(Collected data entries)

(* ===== verification/Str.v ===== *)
(** * Strings and byte arrays

    kernel/string.c. Memory is a list of bytes and pointers are positions in
    it; a C string is a list of bytes read up to its first 0. *)

From S2P Require Import Prelude Kernel.

(** ** Definitions *)

(** The byte at a position; a read past the end of the array gives 0. *)
Definition byte_at (m : list Z) (i : nat) : Z := default 0 (m !! i).

Fixpoint memset_loop (m : list Z) (dst : nat) (c : Z) (n : nat) : list Z :=
  match n with
  | O => m
  | S n => memset_loop (<[dst := u8 c]> m) (S dst) c n
  end.
Definition memset (m : list Z) (dst : nat) (c : Z) (n : nat) : list Z := memset_loop m dst c n.

Fixpoint memcmp (s1 s2 : list Z) (n : nat) : Z :=
  match n with
  | O => 0
  | S n =>
      if byte_at s1 0 =? byte_at s2 0 then memcmp (drop 1 s1) (drop 1 s2) n
      else byte_at s1 0 - byte_at s2 0
  end.

(** The two copying loops of [memmove]: from the end down, and from the start
    up. *)
Fixpoint move_down (m : list Z) (d s n : nat) : list Z :=
  match n with
  | O => m
  | S n => move_down (<[(d + n)%nat := byte_at m (s + n)]> m) d s n
  end.
Fixpoint move_up (m : list Z) (d s n : nat) : list Z :=
  match n with
  | O => m
  | S n => move_up (<[d := byte_at m s]> m) (S d) (S s) n
  end.
Definition memmove (m : list Z) (dst src n : nat) : list Z :=
  if bool_decide (n = 0)%nat then m
  else if bool_decide (src < dst)%nat && bool_decide (dst < src + n)%nat
  then move_down m dst src n
  else move_up m dst src n.

(** [strncmp]: [p] and [q] are the rest of the two strings. *)
Fixpoint strncmp (p q : list Z) (n : nat) : Z :=
  match n with
  | O => 0
  | S n =>
      if negb (byte_at p 0 =? 0) && (byte_at p 0 =? byte_at q 0)
      then strncmp (drop 1 p) (drop 1 q) n
      else u8 (byte_at p 0) - u8 (byte_at q 0)
  end.

(** The bytes [strncpy] writes: the string up to its 0, padded with 0. *)
Fixpoint strncpy (t : list Z) (n : nat) : list Z :=
  match n with
  | O => []
  | S n => if byte_at t 0 =? 0 then replicate (S n) 0 else byte_at t 0 :: strncpy (drop 1 t) n
  end.

(** The bytes [safestrcpy] writes: at most [n - 1] of the string, then a 0. *)
Fixpoint safestr_loop (t : list Z) (n : nat) : list Z :=
  match n with
  | O => [0]
  | S n => if byte_at t 0 =? 0 then [0; 0] else byte_at t 0 :: safestr_loop (drop 1 t) n
  end.

(** The destination after [safestrcpy(s, t, n)]. When the string ends within the
    bound, [s] has been advanced past its 0 before the last store. *)
Definition safestrcpy (s t : list Z) (n : Z) : list Z :=
  if n <=? 0 then s else splice s 0 (safestr_loop t (Z.to_nat (n - 1))).

Fixpoint strlen (s : list Z) : Z :=
  match s with
  | [] => 0
  | b :: s => if b =? 0 then 0 else 1 + strlen s
  end.

(** ** Copying and filling *)

Lemma byte_at_lookup m i b : m !! i = Some b -> byte_at m i = b.
Proof. unfold byte_at. by intros ->. Qed.

(** Two arrays of the same length with the same bytes are equal. *)
Lemma bytes_eq (m m' : list Z) :
  length m = length m' -> (forall i, (i < length m)%nat -> byte_at m i = byte_at m' i) -> m = m'.
Proof.
  intros Hl Hb. apply list_eq_same_length with (length m); [done|done|].
  intros i x y Hi Hx Hy. specialize (Hb i Hi). unfold byte_at in Hb.
  rewrite Hx, Hy in Hb. done.
Qed.

Lemma byte_at_insert m i j b :
  (i < length m)%nat -> byte_at (<[i := b]> m) j = if decide (i = j) then b else byte_at m j.
Proof.
  intros Hi. unfold byte_at. case_decide as E.
  - subst. by rewrite list_lookup_insert_eq.
  - by rewrite list_lookup_insert_ne.
Qed.

Lemma byte_at_splice m d bs j :
  (d + length bs <= length m)%nat ->
  byte_at (splice m d bs) j =
  if decide (d <= j < d + length bs)%nat then byte_at bs (j - d) else byte_at m j.
Proof.
  intros Hl. unfold byte_at, splice.
  assert (Ht : length (take d m) = d) by (rewrite length_take; lia).
  destruct (decide (d <= j < d + length bs)%nat) as [[H1 H2]|Hn].
  - rewrite lookup_app_r, Ht by lia. rewrite lookup_app_l by lia. done.
  - destruct (decide (j < d)%nat).
    + rewrite lookup_app_l by lia. by rewrite lookup_take_lt.
    + rewrite lookup_app_r, Ht by lia. rewrite lookup_app_r by lia. rewrite lookup_drop.
      do 2 f_equal. lia.
Qed.

Lemma length_splice_bytes m d bs : (d + length bs <= length m)%nat -> length (splice m d bs) = length m.
Proof. intros Hl. unfold splice. rewrite !length_app, length_take, length_drop. lia. Qed.

Lemma byte_at_take_drop m n s j :
  byte_at (take n (drop s m)) j = if decide (j < n)%nat then byte_at m (s + j) else 0.
Proof.
  unfold byte_at. case_decide.
  - by rewrite lookup_take_lt, lookup_drop.
  - rewrite lookup_take_ge by lia. done.
Qed.

Lemma length_move_down n : forall m d s, length (move_down m d s n) = length m.
Proof. induction n as [|n IH]; intros m d s; [done|]. simpl. rewrite IH. apply length_insert. Qed.

Lemma length_move_up n : forall m d s, length (move_up m d s n) = length m.
Proof. induction n as [|n IH]; intros m d s; [done|]. simpl. rewrite IH. apply length_insert. Qed.

Lemma move_down_at n : forall m d s j,
  (d + n <= length m)%nat -> (s <= d)%nat ->
  byte_at (move_down m d s n) j =
  if decide (d <= j < d + n)%nat then byte_at m (s + (j - d)) else byte_at m j.
Proof.
  induction n as [|n IH]; intros m d s j Hd Hs.
  { simpl. rewrite decide_False by lia. done. }
  simpl. rewrite IH by (rewrite ?length_insert; lia). rewrite !byte_at_insert by lia.
  repeat case_decide; try lia; try done. do 2 f_equal. lia.
Qed.

Lemma move_up_at n : forall m d s j,
  (d + n <= length m)%nat -> (d <= s \/ s + n <= d)%nat ->
  byte_at (move_up m d s n) j =
  if decide (d <= j < d + n)%nat then byte_at m (s + (j - d)) else byte_at m j.
Proof.
  induction n as [|n IH]; intros m d s j Hd Hs.
  { simpl. rewrite decide_False by lia. done. }
  simpl. rewrite IH by (rewrite ?length_insert; lia). rewrite !byte_at_insert by lia.
  repeat case_decide; try lia; try done; f_equal; lia.
Qed.

Lemma memset_loop_at n : forall m dst c j,
  (dst + n <= length m)%nat ->
  byte_at (memset_loop m dst c n) j =
  if decide (dst <= j < dst + n)%nat then u8 c else byte_at m j.
Proof.
  induction n as [|n IH]; intros m dst c j Hd.
  { simpl. rewrite decide_False by lia. done. }
  simpl. rewrite IH by (rewrite length_insert; lia). rewrite byte_at_insert by lia.
  repeat case_decide; try lia; done.
Qed.

Lemma length_memset_loop n : forall m dst c, length (memset_loop m dst c n) = length m.
Proof. induction n as [|n IH]; intros m dst c; [done|]. simpl. rewrite IH. apply length_insert. Qed.

(** [memset] writes [n] copies of the byte and nothing else. *)
Lemma memset_eq m dst c n :
  (dst + n <= length m)%nat -> memset m dst c n = splice m dst (replicate n (u8 c)).
Proof.
  intros Hd. apply bytes_eq.
  - unfold memset. rewrite length_memset_loop, length_splice_bytes; [done|].
    rewrite length_replicate. lia.
  - intros j Hj. unfold memset. rewrite memset_loop_at by lia.
    rewrite byte_at_splice by (rewrite length_replicate; lia). rewrite length_replicate.
    case_decide; [|done]. unfold byte_at. rewrite lookup_replicate_2 by lia. done.
Qed.

(** [memmove] copies the source as it was, also when the two ranges overlap. *)
Lemma memmove_eq m dst src n :
  (dst + n <= length m)%nat -> (src + n <= length m)%nat ->
  memmove m dst src n = splice m dst (take n (drop src m)).
Proof.
  intros Hd Hs.
  assert (Hlen : length (take n (drop src m)) = n) by (rewrite length_take, length_drop; lia).
  assert (Hat : forall j, byte_at (memmove m dst src n) j =
    if decide (dst <= j < dst + n)%nat then byte_at m (src + (j - dst)) else byte_at m j).
  { intros j. unfold memmove. destruct (bool_decide_reflect (n = 0)%nat) as [->|].
    { rewrite decide_False by lia. done. }
    destruct (bool_decide_reflect (src < dst)%nat); cbn [andb]; [|by apply move_up_at; lia].
    destruct (bool_decide_reflect (dst < src + n)%nat);
      [by apply move_down_at; lia|by apply move_up_at; lia]. }
  apply bytes_eq.
  - rewrite length_splice_bytes by lia. unfold memmove.
    repeat case_match; [done|apply length_move_down|apply length_move_up].
  - intros j Hj. rewrite Hat, byte_at_splice, Hlen by lia. case_decide; [|done].
    rewrite byte_at_take_drop. by rewrite decide_True by lia.
Qed.

(** ** Comparing and copying strings *)

(** The string a C function sees: the bytes before the first 0. *)
Fixpoint cstr (s : list Z) : list Z :=
  match s with
  | [] => []
  | b :: s => if b =? 0 then [] else b :: cstr s
  end.

Lemma strlen_cstr s : strlen s = Z.of_nat (length (cstr s)).
Proof. induction s as [|b s IH]; simpl; [done|]. destruct (b =? 0); [done|]. simpl. lia. Qed.

Definition bytes_ok (s : list Z) : Prop := Forall (fun b => 0 <= b < 256) s.

Lemma strncmp_zero n : forall p q,
  bytes_ok p -> bytes_ok q ->
  strncmp p q n = 0 <-> take n (cstr p) = take n (cstr q).
Proof.
  induction n as [|n IH]; intros p q Hp Hq; [done|].
  assert (Hu : forall s, bytes_ok s -> u8 (byte_at s 0) = byte_at s 0 /\ 0 <= byte_at s 0).
  { intros [|b s] Hs; [done|]. inversion Hs; subst. unfold byte_at. simpl. rewrite u8_small; lia. }
  destruct (Hu p Hp) as [Ep Hp0]. destruct (Hu q Hq) as [Eq Hq0]. cbn [strncmp].
  rewrite Ep, Eq. destruct p as [|b p], q as [|c q]; unfold byte_at in *; cbn [cstr lookup list_lookup default] in *.
  - done.
  - simpl. destruct (Z.eqb_spec c 0) as [->|]; [done|]. simpl. split; [lia|done].
  - simpl. destruct (Z.eqb_spec b 0) as [->|]; simpl; [done|]. split; [lia|done].
  - simpl in *. inversion Hp; inversion Hq; subst.
    destruct (Z.eqb_spec b 0) as [->|], (Z.eqb_spec c 0) as [->|]; simpl.
    + done.
    + split; [lia|done].
    + rewrite (proj2 (Z.eqb_neq b 0)) by done. split; [lia|done].
    + destruct (Z.eqb_spec b c) as [->|].
      * rewrite !drop_0, IH by done. split; [by intros ->|]. by intros [= ->].
      * split; [lia|congruence].
Qed.

Lemma length_strncpy n : forall t, length (strncpy t n) = n.
Proof.
  induction n as [|n IH]; intros t; [done|]. cbn [strncpy]. destruct (_ =? 0).
  - by rewrite length_replicate.
  - simpl. by rewrite IH.
Qed.

Lemma strncpy_cstr n : forall t, cstr (strncpy t n) = take n (cstr t).
Proof.
  induction n as [|n IH]; intros t; [done|]. cbn [strncpy].
  destruct t as [|b t]; unfold byte_at; cbn [lookup list_lookup default]; [done|].
  simpl. destruct (Z.eqb_spec b 0) as [->|Hb]; [done|]. simpl.
  rewrite (proj2 (Z.eqb_neq b 0)) by done. by rewrite drop_0, IH.
Qed.

Lemma safestr_loop_spec n : forall t,
  (length (safestr_loop t n) <= S n)%nat /\ cstr (safestr_loop t n) = take n (cstr t) /\
  0 ∈ safestr_loop t n.
Proof.
  induction n as [|n IH]; intros t; [by split_and!; simpl; [lia|done|left]|].
  cbn [safestr_loop]. destruct t as [|b t]; unfold byte_at; cbn [lookup list_lookup default].
  { simpl. split_and!; [lia|done|left]. }
  simpl. destruct (Z.eqb_spec b 0) as [->|Hb]; simpl.
  { split_and!; [lia|done|left]. }
  rewrite (proj2 (Z.eqb_neq b 0)) by done. rewrite drop_0. destruct (IH t) as (Hl & Hc & Hz).
  split_and!; [lia|by rewrite Hc|by right].
Qed.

▸ **Exercise**:
Copy out each line of the records that holds the string "Hlen".

▸ **Solved problem**:
  assert (Hlen : length (take n (drop src m)) = n) by (rewrite length_take, length_drop; lia).
  - intros j Hj. rewrite Hat, byte_at_splice, Hlen by lia. case_decide; [|done].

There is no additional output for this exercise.